Belfrage married Frances Grace Powley on 7 September 1899 at Purley, London. He was a member of the Royal Colleges of Surgeons, a leading member of the New Health Society and physician to Virginia Woolf. He authored the book What's Best to Eat? which was dedicated to Sir William Arbuthnot Lane.

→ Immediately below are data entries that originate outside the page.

Definition no_instance : instance :=
  {| identity := 0; attrs := ∅; flushed := ∅; refuses := ∅ |}.

Definition instance_of (s : db) (o : loc) : instance :=
  default no_instance (objects s !! o).

Definition with_attrs (i : instance) (a : gmap string value) : instance :=
  {| identity := identity i; attrs := a; flushed := flushed i;
     refuses := refuses i |}.

(** [hasattr(o, key)] *)
Definition hasattr (o : loc) (key : string) : M db bool :=
  let* s := get in
  ret (bool_decide (is_Some (attrs (instance_of s o) !! key)
                    ∨ is_Some (refuses (instance_of s o) !! key))).

(** [setattr(o, key, v)]: raises on an attribute that refuses
    assignment. *)
Definition setattr (o : loc) (key : string) (v : value) : M db unit :=
  let* s := get in
  match refuses (instance_of s o) !! key with
  | Some e => raise e
  | None =>
      put {| table := table s;
             objects :=
               <[o := with_attrs (instance_of s o)
                        (<[key := v]> (attrs (instance_of s o)))]>
                 (objects s);
             executed := executed s;
             clock := clock s;
             stored := stored s |}
  end.

(** The body of the loop of [update]. *)
Definition update_step (self : loc) (key : string) (v : value) : M db unit :=
  let* has := hasattr self key in
  if has then setattr self key v else ret tt.

(** [ResourceMixin.update]. [values] is the dict as [values.items()] goes
    through it: its items in insertion order, the keys all different. The
    loop, the commit, and the instance itself as the result. *)
Definition update (self : loc) (values : list (string * value))
  : M db loc :=
  for_each values (λ item, update_step self item.1 item.2) >>
  commit >>
  ret self.

(** *** Vocabulary of the properties of the mixin *)

Definition machine_model : model_class :=
  {| table_columns := ["id"; "name"; "created_at"; "updated_at"] |}.

Definition with_objects (s : db) (objs : gmap loc instance) : db :=
  {| table := table s; objects := objs; executed := executed s;
     clock := clock s; stored := stored s |}.

(** The table as the flush of the session leaves it. *)
Definition written (s : db) : list row :=
  write_row (clock s) (stored s) (objects s) <$> table s.

(** No instance of the session has a change pending. *)
Definition clean_session (s : db) : Prop :=
  ∀ o i, objects s !! o = Some i → dirty i = false.

(** The attributes after the loop: an attribute the instance has takes the
    value [values] gives it, if any; nothing is added. *)
Definition assigned (obj values : gmap string value) (key : string)
  : option value :=
  match obj !! key with
  | Some old => Some (default old (values !! key))
  | None => None
  end.


(** Timestamp columns without time zone: an aware time is stored without
    its offset; every other value is stored as given. *)
Definition sample_stored (column : string) (v : value) : value :=
  match v with
  | VStr t =>
      if bool_decide (column = "created_at" ∨ column = "updated_at")
      then VStr (String.substring 0 19 t)
      else v
  | _ => v
  end.

(** A machine model as loaded, last updated in January, with the attribute
    [__class__] every object has, and a session that holds it while the
    clock reads a day in November. *)
Definition loaded_machine_model (name : string) : instance :=
  let columns : gmap string value :=
    {[ "id" := VInt 3; "name" := VStr name;
       "created_at" := VStr "2026-01-01T08:00:00";
       "updated_at" := VStr "2026-01-01T08:00:00" ]} in
  {| identity := 3; attrs := columns; flushed := columns;
     refuses := {[ "__class__" :=
                     TypeError "__class__ must be set to a class, not an int" ]} |}.

Definition machine_model_row (id : Z) (name : string) : row :=
  {| row_id := id;
     row_data := {[ "id" := VInt id; "name" := VStr name;
                    "created_at" := VStr "2026-01-01T08:00:00";
                    "updated_at" := VStr "2026-01-01T08:00:00" ]} |}.

Definition sample_db : db :=
  {| table := [machine_model_row 3 "press"; machine_model_row 4 "saw"];
     objects := {[ 7%positive := loaded_machine_model "press" ]};
     executed := [];
     clock := VStr "2026-11-04T09:30:00+09:00";
     stored := sample_stored |}.


End Resource.

(** ** src/resources/auth.py *)

Module Auth.

(** [LoginSchema] is declared outside this file; the view uses its [load],
    which returns the validated data or raises. *)
Record schema : Type := { load : value → outcome value }.

(** The calls the view makes on [authentication_manager]. *)
Inductive call : Type :=
| Login (data : value)
| RevokeToken (jti : value).

(** [AuthenticationManager] is declared outside this file: any
    implementation over a state [T] of its own. *)
Record authentication_manager (T : Type) : Type := {
  am_login : value → M T value;
  am_revoke_token : value → M T value
}.
Arguments am_login {T} _ _.
Arguments am_revoke_token {T} _ _.

(** What a handler can touch: the manager's state, and the record of the
    calls made on the manager. *)
Record world (T : Type) : Type := { manager : T; calls : list call }.
Arguments manager {T} _.
Arguments calls {T} _.
Arguments Build_world {T} _ _.

(** A call on the manager: recorded, then run on the manager's state. *)
Definition invoke {T A} (c : call) (m : M T A) : M (world T) A :=
  λ w, let '(o, t') := m (manager w) in
       (o, {| manager := t'; calls := calls w ++ [c] |}).

(** The request context of a handler: what [request.get_json()] gives,
    the parsed payload or the exception for a body that is not JSON, and
    the decoded token behind [get_jwt()]. *)
Record request : Type := {
  get_json : outcome value;
  get_jwt : gmap string value
}.

(** [d[key]] on a dict *)
Definition subscript {S} (d : gmap string value) (key : string) : M S value :=
  match d !! key with
  | Some v => ret v
  | None => raise (KeyError key)
  end.

Section view.
Context {T : Type}.
Variable login_schema : schema.
Variable manager_impl : authentication_manager T.

(** [AuthView.login]. The [try] covers the [load] alone; its [except]
    clause names [ValidationError] and returns from the handler. *)
Definition login (req : request) : M (world T) value :=
  let* json_data := lift (get_json req) in
  let* loaded :=
    try_except
      (let* data := lift (load login_schema json_data) in ret (inr data))
      (λ e, match e with
            | ValidationError messages =>
                Some (ret (inl (VTuple [VDict [("errors", messages)];
                                        VInt 422])))
            | _ => None
            end) in
  match loaded with
  | inl response => ret response
  | inr data => invoke (Login data) (am_login manager_impl data)
  end.

(** [AuthView.reset_password_request] *)
Definition reset_password_request (req : request) : M (world T) value :=
  ret VNone.

(** [AuthView.reset_password] *)
Definition reset_password (token : string) (req : request)
  : M (world T) value :=
  ret VNone.

(** [AuthView.access_token_revoke] *)
Definition access_token_revoke (req : request) : M (world T) value :=
  let* jti := subscript (get_jwt req) "jti" in
  try_except
    (invoke (RevokeToken jti) (am_revoke_token manager_impl jti) >>
     ret (VDict [("message", VStr "Access token has been revoked")]))
    (bare_except
       (ret (VTuple [VDict [("message", VStr "Something went wrong")];
                     VInt 500]))).

(** [AuthView.refresh_token_revoke] *)
Definition refresh_token_revoke (req : request) : M (world T) value :=
  let* jti := subscript (get_jwt req) "jti" in
  try_except
    (invoke (RevokeToken jti) (am_revoke_token manager_impl jti) >>
     ret (VDict [("message", VStr "Access token has been revoked")]))
    (bare_except
       (ret (VTuple [VDict [("message", VStr "Something went wrong")];
                     VInt 500]))).

End view.

(** The HTTP status the web framework gives a handler's return value: the
    second item of a [(body, status)] tuple, 200 for a bare body. *)
Definition status_code (rv : value) : Z :=
  match rv with
  | VTuple [_; VInt status] => status
  | _ => 200
  end.

(** *** Vocabulary of the properties of the view, and a sample run *)

(** A schema and a manager to run the handlers on: the schema accepts an
    object with an email and a password; the manager hands out one token
    pair and keeps the list of revoked token ids, refusing a token without
    an id. *)
Definition sample_schema : schema :=
  {| load := λ json,
       match json with
       | VDict [("email", VStr _); ("password", VStr _)] => Return json
       | _ => Raise (ValidationError
                       (VDict [("_schema", VTuple [VStr "Invalid input type."])]))
       end |}.

Definition sample_tokens : value :=
  VDict [("access_token", VStr "eyJ.a"); ("refresh_token", VStr "eyJ.r")].

Definition sample_manager : authentication_manager (list value) :=
  {| am_login := λ _, ret sample_tokens;
     am_revoke_token := λ jti,
       match jti with
       | VNone => raise (RuntimeError "token has no id")
       | _ => modify (cons jti) >> ret VNone
       end |}.

Definition fresh_world : world (list value) := {| manager := []; calls := [] |}.

Definition request_of (json : value) (token : gmap string value) : request :=
  {| get_json := Return json; get_jwt := token |}.

Definition revoked_body : value :=
  VDict [("message", VStr "Access token has been revoked")].

Definition went_wrong : value :=
  VTuple [VDict [("message", VStr "Something went wrong")]; VInt 500].

(** A manager that rejects every login with a [ValidationError] of its own
    and whose [revoke_token] notes the token id and then fails. *)
Definition strict_manager : authentication_manager (list value) :=
  {| am_login := λ _, raise (ValidationError (VStr "Invalid credentials"));
     am_revoke_token := λ jti,
       modify (cons jti) >> raise (RuntimeError "store is down") |}.

End Auth.

(** ** src/tests/conftest.py *)

Module Conftest.

Record date : Type := { year : nat; month : nat; day : nat }.

Definition zero_pad (width n : nat) : string :=
  let digits := pretty n in
  String.concat "" (replicate (width - String.length digits) "0") +:+ digits.

(** [d.strftime("%Y-%m-%d")] *)
Definition strftime (d : date) : string :=
  zero_pad 4 (year d) +:+ "-" +:+ zero_pad 2 (month d) +:+ "-"
  +:+ zero_pad 2 (day d).

(** [a <= b] on dates *)
Definition date_le (a b : date) : bool :=
  if decide (year a = year b) then
    if decide (month a = month b) then bool_decide (day a ≤ day b)%nat
    else bool_decide (month a < month b)%nat
  else bool_decide (year a < year b)%nat.

(** The rows of the two measurement tables, with the columns the fixtures
    fill in, and the rows the fixtures read. *)
Record rotation : Type := {
  rotation_date : string;
  shaft_a_normal_rotation : Z;
  shaft_a_reverse_rotation : Z;
  rotation_customer_machine_id : Z
}.

Record operating_time : Type := {
  operating_time_date : string;
  duration : Z;
  operating_time_customer_machine_id : Z
}.

Record customer_machine : Type := { machine_id : Z; customer_id : Z }.

Record user : Type := { user_id : Z }.

(** The database behind the session, and how many values have been drawn
    from Faker and from [random] so far. *)
Record world : Type := {
  customers : list user;
  customer_machines : list customer_machine;
  rotation_table : list rotation;
  operating_time_table : list operating_time;
  fake_drawn : nat;
  random_drawn : nat
}.

(** What a run depends on and does not control: the clock, the dates Faker
    hands out for a range (the [k]-th draw), the integers [random] hands
    out. *)
Record env : Type := {
  today : date;
  fake_date_between : date → date → nat → date;
  random_int : nat → Z
}.

Definition with_rotation_table (w : world) (t : list rotation) : world :=
  {| customers := customers w; customer_machines := customer_machines w;
     rotation_table := t; operating_time_table := operating_time_table w;
     fake_drawn := fake_drawn w; random_drawn := random_drawn w |}.

Definition with_operating_time_table (w : world) (t : list operating_time)
  : world :=
  {| customers := customers w; customer_machines := customer_machines w;
     rotation_table := rotation_table w; operating_time_table := t;
     fake_drawn := fake_drawn w; random_drawn := random_drawn w |}.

In 1926, Belfrage was Honorary Medical Secretary of the New Health Society.
Vegetarianism
Belfrage lectured on the benefits of a lacto-ovo vegetarian diet. George Bernard Shaw attended his lecture "Diet and Race" in 1934. Belfrage argued that eating vegetables alone was not good enough and that the building material for the body should come from a non-flesh diet that also contains eggs and milk. He attended the 6th World Vegetarian Congress in 1926.
Selected publications
What's Best to Eat (with a foreword by Elmer McCollum, 1926)
The A.B.C. of Food (1929)
Facts About Food (1938)
Illness (1938)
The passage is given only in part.